介護業界以外の「一般業界」での仕事のほとんどは、モノやサービスを生産しその対価としてお金を頂く、という根底があります。

対して介護福祉・医療の業界は、必要としている人に治療やケアを提供する、言わば「待ち」の業種です。

それ故のメリットデメリット、難しさややり甲斐がありますが一般業界に比べると「向き不向き」は大きいのでは無いかと僕は思います。

介護職に向いていない人が、介護職を無理して続けていると受けるストレスは自分が思っている以上に甚大です。

そのストレスがいつか利用者さんに向けて爆発してしまう可能性は、すべての介護職の中にリスクとして潜んでいます。

介護職に「向いている」=全てがハッピー

というワケではもちろんありません。

しかし介護職は「向き不向き」が間違いなく強い業種であるのは間違いないと思います。

もしご自身が現在の介護職に限界を感じるようでしたら、身近な人に相談することが一番ですし、介護職としての仕事を考え直すのもまた手段の一つだと思います。

まとめ

現在介護職として働いている人、またはこれから介護職に転職しようと思っている人は、大前提として

自分が介護職に向いているかどうか

を考えて欲しいと思います。

もちろんどんな人でも「100%介護職に向いている」人など存在しません。

一つでも「向いている資質」を自分の中に見出せば、介護職は悪い仕事では無いと僕は思います。

しかし「向いている資質」が自分にひとつも無い場合、簡単に務まるほど介護職は甘い物ではありません。

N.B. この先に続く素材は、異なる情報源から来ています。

Definition still_assigned (current_time : Q) (a : Assignment.t) : bool :=
  Qltb (current_time - Assignment.timestamp a)%Q 300%Q.

Definition clean_assignments (current_time : Q) (assignments : gmap string Assignment.t)
    : gmap string Assignment.t :=
  filter (fun kv => still_assigned current_time kv.2 = true) assignments.

Definition held_by (user_id : option positive) (a : Assignment.t) : bool :=
  match user_id with
  | Some u =>
      match Assignment.user_id a with
      | Some v => Pos.eqb v u
      | None => false
      end
  | None => false
  end.

Definition is_available (cleaned : gmap string Assignment.t) (user_id : option positive)
    (wallet : string) : bool :=
  match cleaned !! wallet with
  | None => true
  | Some a => held_by user_id a
  end.

(** [min(d.keys(), key=...)]: the first key of least timestamp. *)
Definition oldest (items : list (string * Assignment.t)) : option (string * Assignment.t) :=
  match items with
  | [] => None
  | x :: items' =>
      Some (foldl (fun best y =>
                     if Qltb (Assignment.timestamp y.2) (Assignment.timestamp best.2)
                     then y else best) x items')
  end.

(** [random.choice(seq)] with draw [choice]. *)
Definition random_choice {A} (choice : nat) (seq : list A) : option A :=
  seq !! (choice mod length seq)%nat.

Definition assign_wallet (network : string) (user_id : option positive)
    (current_time : Q) (choice : nat) (cleaned : gmap string Assignment.t)
    (available_wallets : list string) : M (gmap string Assignment.t) (option string * option Q) :=
  match random_choice choice available_wallets with
  | None => raise IndexError
  | Some selected_wallet =>
      modify (fun _ : gmap string Assignment.t =>
                <[selected_wallet :=
                    {| Assignment.user_id := user_id;
                       Assignment.network := network;
                       Assignment.timestamp := current_time |}]> cleaned);;
      mret (Some selected_wallet, None)
  end.

Definition get_available_wallet (network : string) (user_id : option positive)
    (current_time : Q) (choice : nat)
    : M (gmap string Assignment.t) (option string * option Q) :=
  let all_wallets := WALLETS_get network in
  assignments ← gets (fun cache : gmap string Assignment.t => cache);
  let cleaned_assignments := clean_assignments current_time assignments in
  modify (fun _ : gmap string Assignment.t => cleaned_assignments);;
  let available_wallets :=
    List.filter (is_available cleaned_assignments user_id) all_wallets in
  match available_wallets with
  | [] =>
      match oldest (map_to_list cleaned_assignments) with
      | None => raise ValueError
      | Some (oldest_wallet, a) =>
          let oldest_time := Assignment.timestamp a in
          let time_remaining := (300 - (current_time - oldest_time))%Q in
          if Qgtb time_remaining 0 then mret (None, Some time_remaining)
          else assign_wallet network user_id current_time choice
                 cleaned_assignments available_wallets
      end
  | _ :: _ =>
      assign_wallet network user_id current_time choice
        cleaned_assignments available_wallets
  end.

(** ** models.py: the aliases of [Rank] and [Profile] *)

(** [Rank.daily_profit_percentage] and [Rank.max_copy_trades] *)
Definition Rank_daily_profit_percentage (r : Rank.t) : Decimal := Rank.daily_profit_pct r.
Definition Rank_max_copy_trades (r : Rank.t) : Z := Rank.copy_trades_limit r.
(** [Profile.total_balance] *)
Definition Profile_total_balance (p : Profile.t) : Decimal := Profile.principal_balance p.

(** ** utils.py: [get_client_ip]

    [request.META] is a dictionary of strings; a header of a WSGI request
    is a string of characters of one byte each. *)

(** [str.isspace] on a character of one byte. *)
Definition isspace (c : Ascii.ascii) : bool :=
  let n := Ascii.nat_of_ascii c in
  ((9 <=? n)%nat && (n <=? 13)%nat) || ((28 <=? n)%nat && (n <=? 32)%nat) ||
  (n =? 133)%nat || (n =? 160)%nat.

Fixpoint lstrip (s : string) : string :=
  match s with
  | EmptyString => EmptyString
  | String c s' => if isspace c then lstrip s' else s
  end.

Fixpoint rstrip (s : string) : string :=
  match s with
  | EmptyString => EmptyString
  | String c s' =>
      match rstrip s' with
      | EmptyString => if isspace c then EmptyString else String c EmptyString
      | t => String c t
      end
  end.

(** [s.strip()] *)
Definition strip (s : string) : string := rstrip (lstrip s).

(** [s.split(sep)[0]] *)
Fixpoint split_first (sep : Ascii.ascii) (s : string) : string :=
  match s with
  | EmptyString => EmptyString
  | String c s' => if Ascii.eqb c sep then EmptyString else String c (split_first sep s')
  end.

(** The character [','] *)
Definition comma : Ascii.ascii := Ascii.ascii_of_nat 44.

Definition get_client_ip (META : gmap string string) : string :=
  match META !! "HTTP_X_FORWARDED_FOR" with
  | Some (String c xff') => strip (split_first comma (String c xff'))
  | _ => default "" (META !! "REMOTE_ADDR")
  end.

(** ** utils.py: [get_random_wallet] and [generate_referral_code] *)

Definition get_random_wallet (network : string) (choice : nat) : exn + string :=
  let lst := WALLETS_get network in
  match random_choice choice lst with
  | Some wallet => inr wallet
  | None => inl IndexError
  end.

Definition PAIRS : list string :=
  ["BTC/USDT"; "ETH/USDT"; "SOL/USDT"; "BNB/USDT"; "XRP/USDT"; "DOGE/USDT";
   "ADA/USDT"; "AVAX/USDT"].

(** The eight draws of [random.choice(chars)] are [draw 0], ..., [draw 7]. *)
Definition generate_referral_code (draw : nat -> nat) : exn + string :=
  let chars := "ABCDEFGHJKLMNPQRSTUVWXYZ23456789" in
  match mapM (fun i => random_choice (draw i) (String.list_ascii_of_string chars)) (seq 0 8) with
  | Some picked => inr (String.string_of_list_ascii picked)
  | None => inl IndexError
  end.

(** ** views.py: [calculate_daily_profit] *)

Definition calculate_daily_profit (uid : positive) : M DB (option Decimal) :=
  profile ← gets (fun db => Profile_objects db !! uid);
  match profile with
  | None => mret None
  | Some profile =>
      if Qleb (Profile.locked_balance profile) 0 then mret None
      else
        rank ← gets (fun db => get_rank (Rank_objects db) profile);
        match rank with
        | None => mret None
        | Some rank =>
            let daily_profit_amount :=
              (Profile.locked_balance profile
               * (Rank_daily_profit_percentage rank / 100))%Q in
            if Qleb daily_profit_amount 0 then mret None
            else
              let profile :=
                Profile.set_withdrawable_balance
                  (Profile.withdrawable_balance profile + daily_profit_amount)%Q
                  profile in
              Profile_save_withdrawable_balance uid (Profile_stored profile);;
              mret (Some daily_profit_amount)
        end
  end.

世間では「誰にでもできる仕事」というイメージが強い介護職ですが、その仕事に実際に従事し、日々追求すればするほど介護職の奥深さに気づかされます。

2025年に全国で介護職が38万人不足する

世界一の「超高齢化社会」である日本では、介護職の担い手が求められています。

しかし全ての人が介護職に「向いている」とは限りません。

どんな職種でもそうですが、向いていない人がその仕事を続ける事くらい辛い事はありません。

介護職に転職を考えている人は、まず自分自身の「資質」を改めて考える事をおすすめします。